Try   HackMD

Roadmap call (9/17/19)

Here:

  • Joe Hamman, NCAR
  • Kelly McCusker, RHG
  • Diana Gergel, RHG
  • Travis Logan, Ouranos
  • TJ Vandal, NASA Ames

Common jargon
Uncertainty quantification

XSD Roadmap

Joe Hamman, September 15, 2019

Background and scope

xsd is a toolkit for statistical downscaling usising Xarray. It is meant to support the development of new and existing downscaling methods in a common framework. It implements a train/predict API that accepts Xarray objects, similiar to Python's Scikit-Learn, for building a range of downscaling models. For example, implementing a BCSD workflow may look something like this:

from xsd.pointwise_models import PointWiseDownscaler
from xsd.models.bcsd import BCSDTemperature, bcsd_disaggregator

# da_temp_train: xarray.DataArray (monthly)
# da_temp_obs: xarray.DataArray (monthly)
# da_temp_obs_daily: xarray.DataArray (daily)
# da_temp_predict: xarray.DataArray (monthly)

# create a model
bcsd_model = PointWiseDownscaler(BCSDTemperature(), dim='time')

# train the model
bcsd_model.train(da_temp_train, da_temp_obs)

# predict with the model  (downscaled_temp: xr.DataArray)
downscaled_temp = bcsd_model.predict(da_temp_predict)

# disaggregate the downscaled data (final: xr.DataArray)
final = bcsd_disaggregator(downscaled_temp, da_temp_obs_daily)

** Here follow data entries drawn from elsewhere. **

(* ===== verification/Prelude.v ===== *)
(** * A verification of the rastapopoulos kernel

    rastapopoulos is a small 32-bit x86 operating system in C: a kernel ([src/kernel]), code
    shared by the kernel and user programs ([src/common]), user programs ([src/userland]) and
    host tools ([src/tools]). This library translates the kernel's own logic into Gallina and
    proves what makes it correct, or states exactly where it is not.

    ** The program and its parts

    The boot code ([kmain.c]) moves the boot loader's data to the kernel's addresses
    ([multiboot.c]), starts the heap behind it and hands the memory map to the frame allocator
    ([pmm.c], on bitmaps, [bitset.c]); the kernel heap ([heap.c], [kmalloc.c]) grows by mapping frames with the
    virtual memory manager ([vmm.c]); the scheduler ([scheduler.c]) keeps tasks, each with an
    address space, in linked-list queues ([list.h]); tasks exchange messages through ports
    ([ipc.c], [port.c]), sending and receiving block through the scheduler; interrupts come in
    through [gdt.c], [idt.c] and [pic.c], the timer interrupt ([timer.c]) drives the scheduler,
    and [syscall_handler.c] dispatches system calls. Strings, formatting, serialization, hash,
    CRC, locks and lists are shared code under [src/common]. User programs reach the kernel
    through a runtime library ([userland/runtime]); the init program starts the logger, the
    block driver and the file server, which answer remote calls generated from interface files
    by [tools/rpcgen].

    ** Files

    - [Prelude]: the [outcome] monad (a result, or the fault that stops the kernel: a failed
      assertion, a panic, an access outside the modelled memory, or the end of the fuel),
      machine integers as [Z] with explicit wrap-around, notations, tactics, shared lemmas.
    - [Util] ([common/util.h], [util.c]): alignment, bit macros, logarithm, hash.
    - [Mem]: byte memories ([gmap Z Z]), little-endian words, C strings in memory.
    - [Str], [StrSpec] ([common/string.c]): memory and string functions, number formatting, the
      printf engine; [text_of] is the text of a format string, read as the code reads it.
      [FormatSpec]: formats as lists of directives and the text they stand for, stated without
      the code ([renders]). [LogText]: texts computed for the format strings of the logging code.
    - [Bitset] ([kernel/bitset.c]): bitmaps; the abstraction is [bits], a list of booleans.
    - [Pmm] ([kernel/pmm.c]): regions; the abstraction is [frame], the state of each page; the
      class [FrameAllocator] is what the other parts rely on, [pmm] is its instance.
    - [Locks] ([common/locks.c], [locks.h]): spin locks and critical sections on one processor.
    - [Heap], [HeapSpec], [HeapProofs], [HeapClaims] ([kernel/heap.c]): the block list lives in
      a byte memory, as in C; [heap_ok] relates it to a list of blocks. The class [PageEnv] is
      what growing the heap needs.
    - [Kmalloc] ([kernel/kmalloc.c]): the kernel's allocator over the heap.
    - [Boot] ([kernel/kmain.c]): the initial heap and the reservation of the memory in use, with
      any use of the heap in between ([heap_use]); the linker script's symbols are parameters.
    - [Multiboot], [MultibootSpec], [MultibootClaims] ([kernel/multiboot.c]): the boot loader's
      structures in byte memory, at their offsets; [pointers] and [ends] say, on the memory
      before, which words are to be rewritten and which addresses the result bounds.
    - [DList] ([common/list.h]): the list macros on a store of nodes represent sequences. The
      other parts use sequences for their queues.
    - [Sched], [SchedSpec], [SchedClaims] ([kernel/scheduler.c]): tasks, queues, switching and
      the task system calls; [sched_ok] is the invariant and [sstep] the step relation. The
      class [TaskEnv] with its laws is what the scheduler needs from memory management, the ram
      disk and the ELF loader. [KernelTask] ([kernel/kernel_task.c]): the information request.
    - [Gdt] ([kernel/gdt.c]), [Irq] ([kernel/idt.c], [pic.c], [syscall_handler.c]), [Timer]
      ([kernel/timer.c]): the tables the processor reads are decoded the way it reads them;
      port writes and handler calls are traces. [interrupt_setup] is the set-up of [kmain]; a
      timer callback returns or leaves for another task.
    - [Ipc], [IpcSpec], [IpcClaims] ([kernel/ipc.c], [common/port.c]): ports and messages over
      the scheduler. A system call that blocks answers the [pending] value it resumes with. The
      [len] of a message is the number of its data bytes, and queued copies are records, not
      bytes of the heap; [checksum_at] is the checksum of an arbitrary [len].
    - [Crc32] ([common/crc32.c]), [Serializer] ([common/serializer.c]).
    - [Vmm], [VmmSpec], [VmmClaims] ([kernel/vmm.c]): physical memory as a store of words and
      the two-level walk of the processor; the kernel reaches its tables through the recursive
      entry, so every table access is itself translated. [vm_ok] is the invariant and [entry]
      the abstraction, the frame and flags of each page. [tlb_walk] is a translation with a
      cache, [flush_tlb] the cache after [cr3] was loaded.
    - [Mmap], [MmapClaims] ([syscall_mmap_handler] of [kernel/scheduler.c]).
    - [VmmSpaces]: resetting and switching whole address spaces ([kernel/vmm.c]).
    - [VmmHeap], [VmmWindow], [VmmClone], [VmmCloneSpec], [VmmDestroy], [VmmForkClaims]: copying
      and destroying address spaces ([vmm_clone_pagedir], [vmm_destroy_pagedir]). The class
      [KernelHeap] is what they need from the kernel heap, whose growth maps pages itself;
      [foreign] frames are kept apart from it, [evolves] says what an operation leaves alone,
      and [opened] is a transient mapping between its two calls. [VmmPool] is a small heap
      and frame allocator that meet the interfaces, [VmmMachine] a machine that runs on them.
    - [Initrd], [InitrdClaims] ([kernel/initrd.c]): the ram disk unpacked from the boot archive;
      the class [KernelAlloc] is what it needs from the kernel's allocator.
    - [Kdebug], [KdebugClaims], [KdebugSyms] ([kernel/kdebug.c]): the log, the stack walk and the
      symbol table, over the same class; [symbol_of] is the search in the boot loader's section.
    - [Runtime], [RuntimeClaims] ([userland/runtime], [userland/init/init.c],
      [userland/logger/logger.c]): programs as computations that may end in a system call; the
      generated stubs are parameters, [sbrk] runs on the kernel's [mmap].
    - [HostIo] ([tools/rpctest/rpctest.c], [tools/crc32/main.c]): message transport over a socket
      whose calls move any number of bytes, and the checksum tool.
    - [Elf], [ElfSpec], [ElfClaims] ([kernel/elf.c]): the loader of executables; every byte it
      reads or writes goes through the page tables of [Vmm].
    - [Blk], [BlkClaims] ([userland/blk/blockdrv.c]): the ATA driver over port input and output
      (class [PortIO]); [AtaDisk] states the documented behaviour of a drive, and a simulated
      drive is an instance.
    - [Rpcgen], [RpcgenClaims] ([tools/rpcgen/rpcgen.c]): lexer and parser of interface files;
      [g_file] are the rules of [Grammar.txt], [accepted] with the terminals the generator takes,
      [documented] with those the file lists; [layout] is the way words make up a text.
    - [Vfs], [VfsClaims] ([userland/vfs/vfs.c]): the file server's tables over the vendored FAT
      driver (class [FatDriver]).
    - [Cgen], [Rpcstub], [RpcgenOut] ([tools/rpcgen/gen_comm.c], [gen_client.c],
      [gen_server.c]): the generator produces statements of a small language; [lines_text] is
      the text the tool writes for them, so the files are those of the tool byte for byte, also
      when a check stops it half-way ([run]), and [exec] is what the compiled statements do with messages, buffers and the handlers.
    - [RpcWire], [RpcServer], [RpcCall]: how the statements of an operation write and read
      its arguments and results; they are proved against the wire format, not against each
      other. [RpcNet] ([common/port.c]): [msgsend] and [msgrecv] on the memory of the buffers.
      [RpcMsg], [RpcDispatch]: one turn of the generated dispatcher; [RpcClient], [RpcReply],
      [RpcStubCall]: a generated stub from its arguments to its results. [RpcClaims]: the two
      composed.

    ** What the theorems show

    - Boot: the boot loader's pointers are moved exactly once and nothing else changes
      ([multiboot_init_spec]); no frame that holds the kernel, its heap or a low BIOS area is
      free when the system starts ([boot_frames_spec]).
    - Memory: a frame or block handed out was free, is given to nobody else until it is
      released, and no operation changes the bytes or mappings of others
      ([pmm_alloc_spec], [heap_alloc_words_spec], [heap_free_spec], [kmalloc_kfree_spec],
      [vmm_pages_spec], [mmap_spec], [vmm_reset_spec], [vmm_switch_spec]); a copied
      address space has the same pages with contents of its own ([vmm_clone_spec]) and gives
      everything back ([vmm_destroy_spec]).
    - Diagnosis: the address lookup agrees with the symbol section ([load_symbols_spec]), log lines
      have the promised form ([klog_line]), the stack walk stays in its array when the stack is
      sane ([backtrace_bounds]).
    - User programs: the program break grows by contiguous, freshly mapped pages ([sbrk_spec]),
      the init program starts each server once ([init_main_spec]) and checks a file's bytes
      ([test_fat_read_spec]), log lines that fit stay in their buffer ([user_log_spec]).
    - Programs: the ram disk holds the files of the archive ([initrd_spec]) and an executable is
      in memory as its program headers say ([load_elf_spec]).
    - Devices and servers: the block driver returns the bytes of the disk ([blk_read_spec],
      [blk_error_spec]), the file server keeps processes apart ([vfs_tables_spec]), the
      interface generator accepts the documented grammar and a little more
      ([rpc_front_end_spec]), always ends, and leaves in its files what it printed until it
      stopped ([rpcgen_spec]); for the logger they are those of the repository ([rpcgen_logger]).
    - Remote calls: the generated stub and dispatcher together give the caller what the handler
      computes from the caller's arguments ([rpc_call_spec], [rpc_oneway_spec]), while request and
      reply fit 4096 bytes and but for the upper half of a long result; a message that
      is not a call of the interface reaches no handler ([rpc_dispatch_rejects]).
    - Tasks and messages: invariants of every reachable state ([sched_reachable_ok],
      [ipc_reachable_ok]) and the effect of each operation on every branch
      ([task_switch_next_spec], [fork_spec], [exec_spec], [msgsend_spec], [msgrecv_spec], ...).
    - Refinement and equivalence: bitmaps are bit arrays, the list macros are sequences, page
      tables are maps, the printf engine prints its text, the CRC table is the polynomial.
    - Round trips: the serializer, the boot archive, messages over a socket.
    - Defects: where the code departs from its intent the theorem says what it does instead
      ([carve_overrun], [task_block_deadline], [scheduler_timer_reboots],
      [scheduler_perform_checks_spec], [timer_table_spec], [irq_stub_spec], [vsnprintf_spec],
      [user_log_spec], [backtrace_bounds], [strip_path_plain], [kmain_heap_past_mapping],
      [vmm_reset_spec], [interrupt_setup_spec], [timer_rate_spec], [serialize_roundtrip],
      [checksum_detects], [task_switch_next_spec], [rpc_front_end_spec], [rpcgen_spec],
      [relocate_linked_section_wraps], [bitset_find_clear_spec], [portopen_spec], [blk_error_spec], [vfs_tables_spec],
      [rpc_long_result]).

    ** Bounds and fuel

    Loops that are not structural take fuel and fault with [FFuel] when it ends; the theorems
    about them show an outcome that is not [FFuel]. Number formatting: 66 digits, enough for a
    64-bit number in base 2. Walks over the heap: one step per smallest block, [size / 16 + 1].
    Growing: one step per page up to the maximal size. [mmap]: [size / 4096 + 1]. Mapping a
    section: 2^20 + 1 pages, the whole address space. Functions on C strings take their fuel as
    an argument; the theorems ask for more than the length of the string. Program headers: 65536,
    the field has 16 bits. The block driver: four rounds of the copy loop, and per sector six
    status reads more than the drive may take. The interface generator: the length of its input;
    the generated statements: more than the length of every string they measure. The boot
    loops: one step per page below the limit; the stack walk: 256 steps, one more than its
    array has entries; the loops over modules and section headers: their number plus one.

    ** Not modelled

    Assembly (interrupt entry, context switch, control registers) appears as primitives of the
    models. There is one processor, and an operation of the kernel runs with interrupts off, so
    operations are atomic. The kernel's own accesses are translated by the page tables, without a
    cache: [vmm_map], [vmm_remap] and [vmm_unmap] reload [cr3] after a change and switching loads
    it; [vmm_reset_current_pagedir] does not, and its theorem says what a cache may still hold. [dlmalloc] and FatFs are vendored. Output-only code ([heap_dump],
    [multiboot_dump], the page fault reports) is left out; [kmain] beyond its memory set-up and
    [kernel_task_entry] are sequences of calls to modelled parts. The host test's handlers print
    constants; sockets are opened by the library. [rpcgen]'s files are taken to open, and
    after an assertion or [abort] the library may have written out only a beginning of what was
    printed; memory a generated stub asks for is the next of a list of answers. [malloc] of
    user programs is taken to return memory.

    ** Interfaces without an instance in the development

    [KernelHeap] and [KernelAlloc] promise blocks of every size. [kmalloc] gives them while no
    request meets the alignment overrun of the heap ([kmalloc_kfree_spec], [carve_overrun]), which
    is certain only for multiples of eight bytes; they are met here by small allocators. [TaskEnv]
    joins memory management, ram disk and loader over one state; its laws are met by a model of
    them, not by the three components run together.
*)
From stdpp Require Export base tactics numbers list gmap strings.
From Stdlib Require Export ZArith Lia.
#[global] Open Scope Z_scope.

I'm currently envisioning the project having three componenets (described in the components section). While I haven't started work on the deep learning models component, this is certainly a central motivation to this package and I am looking forward to starting on this work soon.

Principles

  • Open - aim to take the sausage making out downscaling; open-source methods, comparable, extensible
  • Scalable - plug into existing frameworks (e.g. dask/pangeo) to scale up, allow for use a single points to scale down
  • Portable - unopionated when it comes to compute platform
  • Tested - Rigourously tested, both on the computational and scientific implementation

Components

  1. pointwise_models: a collection of linear models that are intended to be applied point-by-point. These may be sklearn Pipelines or custom sklearn-like models (e.g. BCSDTemperature).
  2. global_models: (not implemented) concept space for deep learning-based models.
  3. metrics: (not implemented) concept space for a benchmarking suite

Models

XSD should provide a collection of a common set of downscaling models and the building blocks to construct new models. As a starter, I intend to implement the following models:

Pointwise models

  1. BCSD_[Temperature, Precipitation]: Wood et al 2002
  2. ARRM: Stoner et al 2012
  3. Delta Method
  4. Hybrid Delta Method
  5. GARD: https://github.com/NCAR/GARD
  6. ?

Other methods, like LOCA, MACA, BCCA, etc, should also be possible.

Global models
This class of methods is really what is motivating the development of this package. We've seen some early work from TJ Vandal in this area but there is more work to be done. For now, I'll just jot down what a possible API might look like:

from xsd.global_models import GlobalDownscaler
from xsd.global_models.deepsd import DeepSD

# ...

# create a model 
model = GlobalDownscaler(DeepSD())  # <-- I'll save my thoughts on the under-the-hood implementation for later

# train the model
model.train(da_temp_train, da_temp_obs)

# predict with the model  (downscaled_temp: xr.DataArray)
downscaled_temp = model.predict(da_temp_predict)

Dependencies

  • Core: Xarray, Pandas, Dask, Scikit-learn, Numpy, Scipy
  • Optional: Statsmodels, Keras, PyTorch, Tensorflow, etc.